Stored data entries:
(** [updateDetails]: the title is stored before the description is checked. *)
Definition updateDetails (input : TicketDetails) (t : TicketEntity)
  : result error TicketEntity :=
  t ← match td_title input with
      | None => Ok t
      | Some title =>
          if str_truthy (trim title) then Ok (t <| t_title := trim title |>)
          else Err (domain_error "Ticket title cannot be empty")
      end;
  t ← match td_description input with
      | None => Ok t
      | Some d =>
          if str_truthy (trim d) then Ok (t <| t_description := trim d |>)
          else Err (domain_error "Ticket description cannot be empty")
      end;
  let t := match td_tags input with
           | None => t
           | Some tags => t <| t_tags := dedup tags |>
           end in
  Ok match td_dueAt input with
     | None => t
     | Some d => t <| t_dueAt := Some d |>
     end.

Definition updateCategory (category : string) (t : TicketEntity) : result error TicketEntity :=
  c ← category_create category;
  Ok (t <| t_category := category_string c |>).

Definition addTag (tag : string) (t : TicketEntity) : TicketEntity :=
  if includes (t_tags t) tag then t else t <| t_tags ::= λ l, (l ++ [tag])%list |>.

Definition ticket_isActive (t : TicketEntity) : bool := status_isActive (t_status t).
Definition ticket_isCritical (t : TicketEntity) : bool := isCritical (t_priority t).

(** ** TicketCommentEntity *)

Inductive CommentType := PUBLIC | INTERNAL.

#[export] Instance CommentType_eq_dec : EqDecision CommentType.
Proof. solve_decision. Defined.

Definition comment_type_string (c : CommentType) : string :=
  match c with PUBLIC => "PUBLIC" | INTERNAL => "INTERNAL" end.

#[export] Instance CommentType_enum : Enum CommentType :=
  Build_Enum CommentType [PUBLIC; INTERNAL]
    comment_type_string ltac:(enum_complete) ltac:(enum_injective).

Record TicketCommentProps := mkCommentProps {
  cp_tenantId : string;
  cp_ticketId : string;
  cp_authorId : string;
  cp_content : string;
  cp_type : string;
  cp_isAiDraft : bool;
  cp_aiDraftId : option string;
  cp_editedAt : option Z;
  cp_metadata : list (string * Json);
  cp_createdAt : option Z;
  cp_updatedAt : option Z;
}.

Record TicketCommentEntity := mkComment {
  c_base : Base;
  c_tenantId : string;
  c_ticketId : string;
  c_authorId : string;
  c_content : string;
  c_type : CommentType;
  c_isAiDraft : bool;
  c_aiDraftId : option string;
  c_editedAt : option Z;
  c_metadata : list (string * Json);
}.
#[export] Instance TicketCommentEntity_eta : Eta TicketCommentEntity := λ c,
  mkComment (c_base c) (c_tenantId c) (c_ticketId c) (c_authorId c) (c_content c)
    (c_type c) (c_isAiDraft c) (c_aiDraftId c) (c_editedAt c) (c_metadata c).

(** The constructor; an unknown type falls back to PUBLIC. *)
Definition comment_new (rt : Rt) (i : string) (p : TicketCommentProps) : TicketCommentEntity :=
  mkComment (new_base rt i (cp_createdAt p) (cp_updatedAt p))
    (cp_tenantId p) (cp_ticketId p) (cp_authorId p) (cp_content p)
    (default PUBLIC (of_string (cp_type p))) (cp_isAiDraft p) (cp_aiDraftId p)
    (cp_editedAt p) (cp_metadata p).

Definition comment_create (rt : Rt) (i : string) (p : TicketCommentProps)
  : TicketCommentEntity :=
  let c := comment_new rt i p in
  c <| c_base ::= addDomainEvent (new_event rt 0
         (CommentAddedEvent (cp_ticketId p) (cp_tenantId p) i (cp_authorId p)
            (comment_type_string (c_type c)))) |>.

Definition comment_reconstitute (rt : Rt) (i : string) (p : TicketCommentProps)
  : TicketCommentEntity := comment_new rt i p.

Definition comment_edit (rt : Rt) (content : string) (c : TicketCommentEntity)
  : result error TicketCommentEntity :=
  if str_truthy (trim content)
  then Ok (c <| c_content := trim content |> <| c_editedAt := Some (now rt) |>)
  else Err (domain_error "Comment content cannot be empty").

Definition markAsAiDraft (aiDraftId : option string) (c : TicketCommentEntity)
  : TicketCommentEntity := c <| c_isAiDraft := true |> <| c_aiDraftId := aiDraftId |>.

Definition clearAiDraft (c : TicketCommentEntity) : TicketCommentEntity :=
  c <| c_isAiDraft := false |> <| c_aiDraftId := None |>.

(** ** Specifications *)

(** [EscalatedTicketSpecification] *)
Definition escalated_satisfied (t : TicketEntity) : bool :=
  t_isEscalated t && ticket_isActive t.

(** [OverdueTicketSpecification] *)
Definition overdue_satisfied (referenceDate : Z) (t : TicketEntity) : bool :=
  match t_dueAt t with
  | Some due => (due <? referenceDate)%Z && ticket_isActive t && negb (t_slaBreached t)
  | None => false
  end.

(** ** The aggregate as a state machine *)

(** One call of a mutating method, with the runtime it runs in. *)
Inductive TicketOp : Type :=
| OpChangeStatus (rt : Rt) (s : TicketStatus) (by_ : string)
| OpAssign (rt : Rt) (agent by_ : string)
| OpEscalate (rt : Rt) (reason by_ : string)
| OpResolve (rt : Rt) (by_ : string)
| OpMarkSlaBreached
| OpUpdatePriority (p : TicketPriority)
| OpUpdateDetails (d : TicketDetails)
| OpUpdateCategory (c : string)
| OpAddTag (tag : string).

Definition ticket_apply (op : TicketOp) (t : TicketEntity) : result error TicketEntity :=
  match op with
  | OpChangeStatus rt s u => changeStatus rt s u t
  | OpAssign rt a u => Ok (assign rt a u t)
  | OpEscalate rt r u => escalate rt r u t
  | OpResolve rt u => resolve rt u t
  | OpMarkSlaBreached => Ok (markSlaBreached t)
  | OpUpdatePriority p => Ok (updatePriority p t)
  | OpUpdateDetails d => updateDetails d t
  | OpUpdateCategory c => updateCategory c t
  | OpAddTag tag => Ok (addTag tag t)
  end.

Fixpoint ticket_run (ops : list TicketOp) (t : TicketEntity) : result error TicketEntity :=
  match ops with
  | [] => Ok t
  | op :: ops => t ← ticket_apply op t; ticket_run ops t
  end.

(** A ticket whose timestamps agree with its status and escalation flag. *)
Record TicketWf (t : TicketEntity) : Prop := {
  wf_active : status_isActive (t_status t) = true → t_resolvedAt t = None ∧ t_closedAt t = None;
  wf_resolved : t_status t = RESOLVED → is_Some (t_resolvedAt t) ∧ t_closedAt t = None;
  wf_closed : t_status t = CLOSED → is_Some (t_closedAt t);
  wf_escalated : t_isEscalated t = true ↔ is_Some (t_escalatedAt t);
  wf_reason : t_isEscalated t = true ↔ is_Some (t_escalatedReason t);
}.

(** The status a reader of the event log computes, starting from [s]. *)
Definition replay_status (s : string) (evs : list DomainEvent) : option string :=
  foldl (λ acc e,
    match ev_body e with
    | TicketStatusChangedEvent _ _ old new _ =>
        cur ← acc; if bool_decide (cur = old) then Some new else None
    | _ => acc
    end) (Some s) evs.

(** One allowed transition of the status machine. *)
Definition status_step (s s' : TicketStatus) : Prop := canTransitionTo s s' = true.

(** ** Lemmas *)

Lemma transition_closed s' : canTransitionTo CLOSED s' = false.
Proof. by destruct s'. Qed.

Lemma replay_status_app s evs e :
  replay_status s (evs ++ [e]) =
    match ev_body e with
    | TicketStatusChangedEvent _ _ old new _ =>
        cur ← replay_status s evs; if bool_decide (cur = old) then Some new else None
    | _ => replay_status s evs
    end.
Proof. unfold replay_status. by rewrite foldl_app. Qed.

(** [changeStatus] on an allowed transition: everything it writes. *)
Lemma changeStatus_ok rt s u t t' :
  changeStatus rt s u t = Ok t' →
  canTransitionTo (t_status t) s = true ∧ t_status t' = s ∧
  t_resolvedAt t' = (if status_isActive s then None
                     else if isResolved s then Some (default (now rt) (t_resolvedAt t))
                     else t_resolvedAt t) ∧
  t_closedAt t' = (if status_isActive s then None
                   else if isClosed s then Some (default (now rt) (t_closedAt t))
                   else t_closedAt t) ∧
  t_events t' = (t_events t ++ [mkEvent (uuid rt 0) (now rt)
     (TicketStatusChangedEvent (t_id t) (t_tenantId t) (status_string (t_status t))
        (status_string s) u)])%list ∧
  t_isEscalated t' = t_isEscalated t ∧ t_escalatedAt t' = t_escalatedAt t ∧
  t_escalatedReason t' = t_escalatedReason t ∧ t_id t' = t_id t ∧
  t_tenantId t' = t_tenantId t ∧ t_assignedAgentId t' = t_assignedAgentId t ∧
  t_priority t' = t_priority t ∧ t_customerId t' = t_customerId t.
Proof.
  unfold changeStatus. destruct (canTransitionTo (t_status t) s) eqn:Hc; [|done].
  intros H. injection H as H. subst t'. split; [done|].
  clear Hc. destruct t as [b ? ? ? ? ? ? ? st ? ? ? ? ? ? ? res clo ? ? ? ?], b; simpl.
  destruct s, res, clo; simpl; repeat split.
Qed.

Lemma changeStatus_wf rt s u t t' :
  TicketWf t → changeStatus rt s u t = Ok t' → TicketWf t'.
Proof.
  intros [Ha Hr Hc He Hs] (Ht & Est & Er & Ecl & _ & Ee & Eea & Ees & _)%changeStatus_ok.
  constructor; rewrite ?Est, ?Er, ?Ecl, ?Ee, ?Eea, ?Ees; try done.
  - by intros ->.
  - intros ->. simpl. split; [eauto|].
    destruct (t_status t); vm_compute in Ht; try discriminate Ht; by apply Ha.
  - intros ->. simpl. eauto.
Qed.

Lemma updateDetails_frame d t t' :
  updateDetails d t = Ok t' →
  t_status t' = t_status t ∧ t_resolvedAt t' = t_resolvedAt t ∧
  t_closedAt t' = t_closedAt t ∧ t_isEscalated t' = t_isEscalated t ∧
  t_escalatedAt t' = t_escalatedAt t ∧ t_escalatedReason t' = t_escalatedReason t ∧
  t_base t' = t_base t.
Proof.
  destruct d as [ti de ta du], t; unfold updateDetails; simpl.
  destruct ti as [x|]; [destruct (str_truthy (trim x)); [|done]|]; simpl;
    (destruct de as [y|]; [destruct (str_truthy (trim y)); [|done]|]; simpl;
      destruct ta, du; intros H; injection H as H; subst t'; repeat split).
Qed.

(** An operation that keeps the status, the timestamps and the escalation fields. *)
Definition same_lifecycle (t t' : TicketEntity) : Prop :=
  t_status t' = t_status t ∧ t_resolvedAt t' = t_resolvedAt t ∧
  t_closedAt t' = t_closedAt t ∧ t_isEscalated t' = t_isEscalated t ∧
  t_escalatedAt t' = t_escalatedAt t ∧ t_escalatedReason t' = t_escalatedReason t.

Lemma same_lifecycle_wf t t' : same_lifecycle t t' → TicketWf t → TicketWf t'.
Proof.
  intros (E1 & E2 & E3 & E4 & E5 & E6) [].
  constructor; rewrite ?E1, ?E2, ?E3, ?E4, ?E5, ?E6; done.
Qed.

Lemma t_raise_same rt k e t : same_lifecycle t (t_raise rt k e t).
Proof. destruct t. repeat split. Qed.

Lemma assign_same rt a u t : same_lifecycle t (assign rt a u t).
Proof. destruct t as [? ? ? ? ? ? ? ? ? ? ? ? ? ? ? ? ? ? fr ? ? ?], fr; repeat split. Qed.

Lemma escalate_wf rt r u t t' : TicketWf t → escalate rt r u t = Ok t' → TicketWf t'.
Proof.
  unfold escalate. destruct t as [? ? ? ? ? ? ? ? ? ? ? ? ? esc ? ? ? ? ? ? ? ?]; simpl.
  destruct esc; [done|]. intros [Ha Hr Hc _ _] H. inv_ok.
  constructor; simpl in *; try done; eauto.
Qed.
...
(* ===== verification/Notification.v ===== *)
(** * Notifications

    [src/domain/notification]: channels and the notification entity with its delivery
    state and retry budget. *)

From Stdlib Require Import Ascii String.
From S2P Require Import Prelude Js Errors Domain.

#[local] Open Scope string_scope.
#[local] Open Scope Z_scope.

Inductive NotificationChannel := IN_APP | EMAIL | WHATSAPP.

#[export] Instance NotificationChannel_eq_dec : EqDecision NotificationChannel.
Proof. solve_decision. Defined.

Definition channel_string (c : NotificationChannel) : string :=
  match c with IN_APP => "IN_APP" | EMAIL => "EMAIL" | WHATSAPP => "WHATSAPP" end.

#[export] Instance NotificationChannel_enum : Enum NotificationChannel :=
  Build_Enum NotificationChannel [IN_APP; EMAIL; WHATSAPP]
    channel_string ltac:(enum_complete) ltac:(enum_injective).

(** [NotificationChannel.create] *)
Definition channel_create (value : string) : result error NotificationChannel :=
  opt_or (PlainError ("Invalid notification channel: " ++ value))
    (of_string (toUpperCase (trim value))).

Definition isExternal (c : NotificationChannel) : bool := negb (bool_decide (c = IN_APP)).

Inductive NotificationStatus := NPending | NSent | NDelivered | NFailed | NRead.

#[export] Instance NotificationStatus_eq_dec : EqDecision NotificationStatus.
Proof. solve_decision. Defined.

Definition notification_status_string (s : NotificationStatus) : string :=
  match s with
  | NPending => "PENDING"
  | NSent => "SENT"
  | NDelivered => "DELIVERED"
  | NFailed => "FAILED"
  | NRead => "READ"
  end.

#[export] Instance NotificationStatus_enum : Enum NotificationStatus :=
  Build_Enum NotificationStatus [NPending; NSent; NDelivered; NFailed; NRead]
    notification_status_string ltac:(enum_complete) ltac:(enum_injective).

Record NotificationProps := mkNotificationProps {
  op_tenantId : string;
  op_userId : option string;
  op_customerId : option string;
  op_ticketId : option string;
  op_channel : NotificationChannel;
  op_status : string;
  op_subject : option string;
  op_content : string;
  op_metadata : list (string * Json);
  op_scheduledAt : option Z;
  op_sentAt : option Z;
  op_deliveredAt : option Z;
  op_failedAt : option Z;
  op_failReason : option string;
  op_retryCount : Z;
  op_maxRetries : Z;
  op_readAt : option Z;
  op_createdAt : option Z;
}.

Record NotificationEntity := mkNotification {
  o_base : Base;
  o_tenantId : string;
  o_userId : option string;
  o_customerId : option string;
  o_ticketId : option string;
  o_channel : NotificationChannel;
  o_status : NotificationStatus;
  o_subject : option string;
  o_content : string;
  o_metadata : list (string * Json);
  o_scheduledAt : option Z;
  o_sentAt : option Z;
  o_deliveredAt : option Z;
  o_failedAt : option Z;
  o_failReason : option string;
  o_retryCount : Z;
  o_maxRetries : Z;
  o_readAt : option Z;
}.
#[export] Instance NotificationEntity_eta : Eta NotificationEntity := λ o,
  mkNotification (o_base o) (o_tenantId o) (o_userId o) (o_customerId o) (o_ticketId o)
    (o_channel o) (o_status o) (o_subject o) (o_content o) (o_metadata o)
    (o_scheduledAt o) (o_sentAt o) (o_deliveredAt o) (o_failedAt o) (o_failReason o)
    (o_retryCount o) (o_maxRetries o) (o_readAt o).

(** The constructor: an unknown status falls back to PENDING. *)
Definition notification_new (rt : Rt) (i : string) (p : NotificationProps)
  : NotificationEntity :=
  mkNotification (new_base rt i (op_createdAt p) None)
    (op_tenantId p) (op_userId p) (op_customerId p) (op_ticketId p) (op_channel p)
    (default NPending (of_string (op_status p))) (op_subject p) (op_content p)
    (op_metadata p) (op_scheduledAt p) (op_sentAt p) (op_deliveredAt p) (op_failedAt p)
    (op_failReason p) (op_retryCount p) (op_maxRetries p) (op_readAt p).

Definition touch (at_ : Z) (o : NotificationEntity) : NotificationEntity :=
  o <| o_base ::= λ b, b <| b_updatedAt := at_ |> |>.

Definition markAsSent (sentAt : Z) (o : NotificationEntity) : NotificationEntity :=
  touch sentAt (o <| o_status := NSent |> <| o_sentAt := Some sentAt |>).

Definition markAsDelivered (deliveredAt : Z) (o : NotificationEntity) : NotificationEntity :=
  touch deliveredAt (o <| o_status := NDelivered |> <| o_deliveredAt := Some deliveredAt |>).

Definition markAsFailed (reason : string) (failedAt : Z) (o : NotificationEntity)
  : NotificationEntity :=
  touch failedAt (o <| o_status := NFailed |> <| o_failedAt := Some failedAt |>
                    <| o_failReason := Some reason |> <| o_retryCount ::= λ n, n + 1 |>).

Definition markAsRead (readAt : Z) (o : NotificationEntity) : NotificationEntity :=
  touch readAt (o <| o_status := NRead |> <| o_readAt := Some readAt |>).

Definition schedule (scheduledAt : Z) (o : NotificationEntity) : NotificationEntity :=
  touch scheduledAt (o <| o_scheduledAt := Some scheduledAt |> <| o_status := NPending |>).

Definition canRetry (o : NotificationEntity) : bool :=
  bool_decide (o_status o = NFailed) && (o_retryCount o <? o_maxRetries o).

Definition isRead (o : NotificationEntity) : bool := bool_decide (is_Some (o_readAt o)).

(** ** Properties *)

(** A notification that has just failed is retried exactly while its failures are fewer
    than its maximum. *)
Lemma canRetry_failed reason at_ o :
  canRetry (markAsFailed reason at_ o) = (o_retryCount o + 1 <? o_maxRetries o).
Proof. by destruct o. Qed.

The problem:
In the entries above, the lines from the one bearing "(** [updateDetails]: the" up to and including the one bearing "Some title =>" should be transcribed exactly; no other line is wanted.

Task result:
(** [updateDetails]: the title is stored before the description is checked. *)
Definition updateDetails (input : TicketDetails) (t : TicketEntity)
  : result error TicketEntity :=
  t ← match td_title input with
      | None => Ok t
      | Some title =>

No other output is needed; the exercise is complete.